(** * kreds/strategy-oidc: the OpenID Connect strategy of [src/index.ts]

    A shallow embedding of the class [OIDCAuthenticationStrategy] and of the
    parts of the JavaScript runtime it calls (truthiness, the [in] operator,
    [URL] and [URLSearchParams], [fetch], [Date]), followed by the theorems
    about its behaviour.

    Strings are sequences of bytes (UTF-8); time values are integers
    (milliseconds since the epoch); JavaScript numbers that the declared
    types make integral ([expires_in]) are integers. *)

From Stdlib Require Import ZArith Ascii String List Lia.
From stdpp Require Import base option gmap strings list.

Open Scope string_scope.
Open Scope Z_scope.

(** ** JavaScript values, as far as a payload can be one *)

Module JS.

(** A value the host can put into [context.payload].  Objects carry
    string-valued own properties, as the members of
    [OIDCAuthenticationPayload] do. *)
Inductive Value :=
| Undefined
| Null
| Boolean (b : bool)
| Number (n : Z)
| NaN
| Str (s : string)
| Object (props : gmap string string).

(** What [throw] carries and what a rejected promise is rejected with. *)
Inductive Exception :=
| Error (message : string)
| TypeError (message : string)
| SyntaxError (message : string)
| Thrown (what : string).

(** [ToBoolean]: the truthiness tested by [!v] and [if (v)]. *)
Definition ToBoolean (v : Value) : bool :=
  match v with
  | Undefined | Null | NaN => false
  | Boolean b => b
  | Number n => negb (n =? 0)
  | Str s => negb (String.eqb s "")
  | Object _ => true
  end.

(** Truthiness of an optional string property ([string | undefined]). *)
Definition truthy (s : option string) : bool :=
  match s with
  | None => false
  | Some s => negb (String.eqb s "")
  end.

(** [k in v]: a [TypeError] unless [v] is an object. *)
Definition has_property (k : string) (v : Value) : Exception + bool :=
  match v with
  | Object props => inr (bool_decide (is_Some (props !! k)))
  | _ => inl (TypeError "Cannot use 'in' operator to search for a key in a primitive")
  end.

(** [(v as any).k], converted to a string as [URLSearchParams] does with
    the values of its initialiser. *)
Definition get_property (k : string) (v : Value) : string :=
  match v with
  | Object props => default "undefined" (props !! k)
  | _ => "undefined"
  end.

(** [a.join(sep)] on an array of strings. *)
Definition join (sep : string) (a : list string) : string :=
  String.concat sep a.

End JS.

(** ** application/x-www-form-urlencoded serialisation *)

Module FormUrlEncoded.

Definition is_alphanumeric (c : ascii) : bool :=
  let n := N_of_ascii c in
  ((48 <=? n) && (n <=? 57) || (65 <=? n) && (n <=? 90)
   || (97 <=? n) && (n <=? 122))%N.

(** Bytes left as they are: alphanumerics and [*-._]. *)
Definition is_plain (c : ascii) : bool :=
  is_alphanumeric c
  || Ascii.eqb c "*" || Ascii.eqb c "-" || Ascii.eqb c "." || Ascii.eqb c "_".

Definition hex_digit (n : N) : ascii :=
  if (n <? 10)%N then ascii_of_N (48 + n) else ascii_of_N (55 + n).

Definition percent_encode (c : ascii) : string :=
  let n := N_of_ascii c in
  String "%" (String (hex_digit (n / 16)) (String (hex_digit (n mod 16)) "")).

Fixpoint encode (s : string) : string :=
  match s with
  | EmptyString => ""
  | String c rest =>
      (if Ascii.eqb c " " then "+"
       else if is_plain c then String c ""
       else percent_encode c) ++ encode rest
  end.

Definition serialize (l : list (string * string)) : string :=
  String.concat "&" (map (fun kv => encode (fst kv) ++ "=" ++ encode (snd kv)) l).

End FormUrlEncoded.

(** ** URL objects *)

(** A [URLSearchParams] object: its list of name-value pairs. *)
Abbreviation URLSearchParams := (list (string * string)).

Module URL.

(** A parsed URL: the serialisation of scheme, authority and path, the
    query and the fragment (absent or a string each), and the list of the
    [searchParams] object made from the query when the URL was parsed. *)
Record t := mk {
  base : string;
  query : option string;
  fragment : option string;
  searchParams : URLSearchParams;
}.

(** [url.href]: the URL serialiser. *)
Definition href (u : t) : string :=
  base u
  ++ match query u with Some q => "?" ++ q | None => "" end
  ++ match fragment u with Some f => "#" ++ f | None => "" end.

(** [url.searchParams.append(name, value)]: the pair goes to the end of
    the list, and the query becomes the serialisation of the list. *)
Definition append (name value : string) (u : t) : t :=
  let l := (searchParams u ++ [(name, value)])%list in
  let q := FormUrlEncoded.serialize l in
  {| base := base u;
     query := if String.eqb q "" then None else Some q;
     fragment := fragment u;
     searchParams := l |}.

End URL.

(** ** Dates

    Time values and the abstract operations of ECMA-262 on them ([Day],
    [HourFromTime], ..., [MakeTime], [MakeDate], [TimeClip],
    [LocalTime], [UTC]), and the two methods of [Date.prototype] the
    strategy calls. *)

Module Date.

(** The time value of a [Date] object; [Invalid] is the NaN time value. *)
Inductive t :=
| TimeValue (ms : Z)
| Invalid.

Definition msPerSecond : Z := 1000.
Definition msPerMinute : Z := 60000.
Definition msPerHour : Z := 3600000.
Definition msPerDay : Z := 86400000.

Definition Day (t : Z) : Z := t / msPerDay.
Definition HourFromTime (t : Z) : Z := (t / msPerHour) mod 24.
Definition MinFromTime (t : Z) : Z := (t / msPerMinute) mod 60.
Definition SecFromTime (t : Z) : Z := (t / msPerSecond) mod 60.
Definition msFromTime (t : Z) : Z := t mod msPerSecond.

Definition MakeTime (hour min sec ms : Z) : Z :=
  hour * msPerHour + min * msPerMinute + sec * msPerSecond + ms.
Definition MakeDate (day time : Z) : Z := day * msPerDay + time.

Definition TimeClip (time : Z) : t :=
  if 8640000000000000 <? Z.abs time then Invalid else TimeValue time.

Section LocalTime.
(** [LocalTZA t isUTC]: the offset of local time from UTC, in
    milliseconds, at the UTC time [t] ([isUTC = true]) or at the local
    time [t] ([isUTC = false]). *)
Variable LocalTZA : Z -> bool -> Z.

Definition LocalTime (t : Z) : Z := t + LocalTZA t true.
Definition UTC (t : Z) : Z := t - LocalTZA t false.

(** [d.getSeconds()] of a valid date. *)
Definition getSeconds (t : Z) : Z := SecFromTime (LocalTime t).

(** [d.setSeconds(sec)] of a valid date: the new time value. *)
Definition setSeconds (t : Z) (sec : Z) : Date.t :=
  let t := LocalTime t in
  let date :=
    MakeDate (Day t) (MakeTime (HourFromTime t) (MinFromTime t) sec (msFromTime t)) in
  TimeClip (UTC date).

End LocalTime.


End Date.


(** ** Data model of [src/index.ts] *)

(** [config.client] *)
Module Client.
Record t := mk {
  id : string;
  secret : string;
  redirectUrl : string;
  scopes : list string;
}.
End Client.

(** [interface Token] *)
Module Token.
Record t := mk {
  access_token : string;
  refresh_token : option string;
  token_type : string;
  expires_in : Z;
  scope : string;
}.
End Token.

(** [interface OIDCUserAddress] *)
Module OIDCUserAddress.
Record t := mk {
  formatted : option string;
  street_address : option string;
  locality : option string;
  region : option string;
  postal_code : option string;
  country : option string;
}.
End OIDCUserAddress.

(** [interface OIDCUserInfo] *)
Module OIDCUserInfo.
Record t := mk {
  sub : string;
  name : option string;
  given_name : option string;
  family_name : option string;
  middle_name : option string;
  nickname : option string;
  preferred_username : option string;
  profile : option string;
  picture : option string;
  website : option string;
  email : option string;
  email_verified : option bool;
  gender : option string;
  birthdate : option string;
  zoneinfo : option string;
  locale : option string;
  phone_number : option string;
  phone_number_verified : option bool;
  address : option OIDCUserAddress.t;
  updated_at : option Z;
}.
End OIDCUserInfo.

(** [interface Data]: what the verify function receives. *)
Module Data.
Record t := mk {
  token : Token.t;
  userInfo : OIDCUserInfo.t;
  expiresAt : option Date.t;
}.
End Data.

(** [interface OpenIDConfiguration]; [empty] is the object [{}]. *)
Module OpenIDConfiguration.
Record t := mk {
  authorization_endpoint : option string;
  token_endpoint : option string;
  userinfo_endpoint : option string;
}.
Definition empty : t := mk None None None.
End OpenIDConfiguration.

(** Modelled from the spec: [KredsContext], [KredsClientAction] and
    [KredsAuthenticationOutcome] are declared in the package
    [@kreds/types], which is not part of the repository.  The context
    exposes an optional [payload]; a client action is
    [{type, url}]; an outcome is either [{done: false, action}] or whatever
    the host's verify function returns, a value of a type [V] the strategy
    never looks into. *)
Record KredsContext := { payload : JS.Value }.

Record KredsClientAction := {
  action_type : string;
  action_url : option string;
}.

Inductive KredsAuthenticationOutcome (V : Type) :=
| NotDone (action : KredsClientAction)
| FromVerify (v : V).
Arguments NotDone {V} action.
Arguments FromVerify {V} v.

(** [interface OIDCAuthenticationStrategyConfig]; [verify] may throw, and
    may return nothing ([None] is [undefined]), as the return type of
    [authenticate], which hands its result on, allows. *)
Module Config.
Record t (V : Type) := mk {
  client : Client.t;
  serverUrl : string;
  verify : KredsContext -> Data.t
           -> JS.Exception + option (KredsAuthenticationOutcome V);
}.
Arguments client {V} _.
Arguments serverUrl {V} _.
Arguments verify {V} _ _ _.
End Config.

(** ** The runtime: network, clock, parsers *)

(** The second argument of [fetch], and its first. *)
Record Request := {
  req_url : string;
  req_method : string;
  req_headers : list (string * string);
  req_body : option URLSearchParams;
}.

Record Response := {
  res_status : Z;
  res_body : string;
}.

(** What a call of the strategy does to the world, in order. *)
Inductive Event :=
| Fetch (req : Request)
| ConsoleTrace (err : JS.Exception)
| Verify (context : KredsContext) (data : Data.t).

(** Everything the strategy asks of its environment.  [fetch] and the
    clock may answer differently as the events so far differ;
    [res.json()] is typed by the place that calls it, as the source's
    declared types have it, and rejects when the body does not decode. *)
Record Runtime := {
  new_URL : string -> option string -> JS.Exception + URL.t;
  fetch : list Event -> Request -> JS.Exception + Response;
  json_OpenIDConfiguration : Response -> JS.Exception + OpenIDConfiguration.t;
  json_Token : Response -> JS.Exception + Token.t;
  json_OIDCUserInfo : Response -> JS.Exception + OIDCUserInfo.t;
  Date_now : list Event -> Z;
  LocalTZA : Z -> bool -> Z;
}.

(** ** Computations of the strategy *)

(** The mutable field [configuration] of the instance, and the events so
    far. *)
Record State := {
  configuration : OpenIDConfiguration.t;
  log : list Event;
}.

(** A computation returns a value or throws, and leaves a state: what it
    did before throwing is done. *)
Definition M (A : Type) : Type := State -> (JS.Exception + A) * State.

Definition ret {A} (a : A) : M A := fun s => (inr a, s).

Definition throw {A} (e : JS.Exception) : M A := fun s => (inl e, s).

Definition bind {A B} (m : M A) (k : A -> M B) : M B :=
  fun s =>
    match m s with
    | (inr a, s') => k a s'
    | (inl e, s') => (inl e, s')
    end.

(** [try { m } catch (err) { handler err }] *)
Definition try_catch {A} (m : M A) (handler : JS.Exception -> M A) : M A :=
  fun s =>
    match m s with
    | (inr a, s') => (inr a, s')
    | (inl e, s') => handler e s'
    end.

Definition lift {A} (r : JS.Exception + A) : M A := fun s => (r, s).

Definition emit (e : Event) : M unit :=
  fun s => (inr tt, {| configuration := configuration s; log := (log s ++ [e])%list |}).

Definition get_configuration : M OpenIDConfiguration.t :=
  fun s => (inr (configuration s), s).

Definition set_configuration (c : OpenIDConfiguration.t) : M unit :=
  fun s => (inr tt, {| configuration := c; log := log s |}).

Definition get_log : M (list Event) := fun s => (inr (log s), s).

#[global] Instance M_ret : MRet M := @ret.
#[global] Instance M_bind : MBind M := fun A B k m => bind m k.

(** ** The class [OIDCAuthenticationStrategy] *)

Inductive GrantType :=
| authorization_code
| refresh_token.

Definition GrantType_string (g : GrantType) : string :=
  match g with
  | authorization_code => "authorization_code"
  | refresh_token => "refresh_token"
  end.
···
> Work task:
What you return must be an exact retyping of the lines above starting at the line with "Definition msPerMinute : Z := 60000." and ending at the line with "(** [d.getSeconds()] of a valid date. *)", and nothing besides.

> Response below:
Definition msPerMinute : Z := 60000.
Definition msPerHour : Z := 3600000.
Definition msPerDay : Z := 86400000.

Definition Day (t : Z) : Z := t / msPerDay.
Definition HourFromTime (t : Z) : Z := (t / msPerHour) mod 24.
Definition MinFromTime (t : Z) : Z := (t / msPerMinute) mod 60.
Definition SecFromTime (t : Z) : Z := (t / msPerSecond) mod 60.
Definition msFromTime (t : Z) : Z := t mod msPerSecond.

Definition MakeTime (hour min sec ms : Z) : Z :=
  hour * msPerHour + min * msPerMinute + sec * msPerSecond + ms.
Definition MakeDate (day time : Z) : Z := day * msPerDay + time.

Definition TimeClip (time : Z) : t :=
  if 8640000000000000 <? Z.abs time then Invalid else TimeValue time.

Section LocalTime.
(** [LocalTZA t isUTC]: the offset of local time from UTC, in
    milliseconds, at the UTC time [t] ([isUTC = true]) or at the local
    time [t] ([isUTC = false]). *)
Variable LocalTZA : Z -> bool -> Z.

Definition LocalTime (t : Z) : Z := t + LocalTZA t true.
Definition UTC (t : Z) : Z := t - LocalTZA t false.

(** [d.getSeconds()] of a valid date. *)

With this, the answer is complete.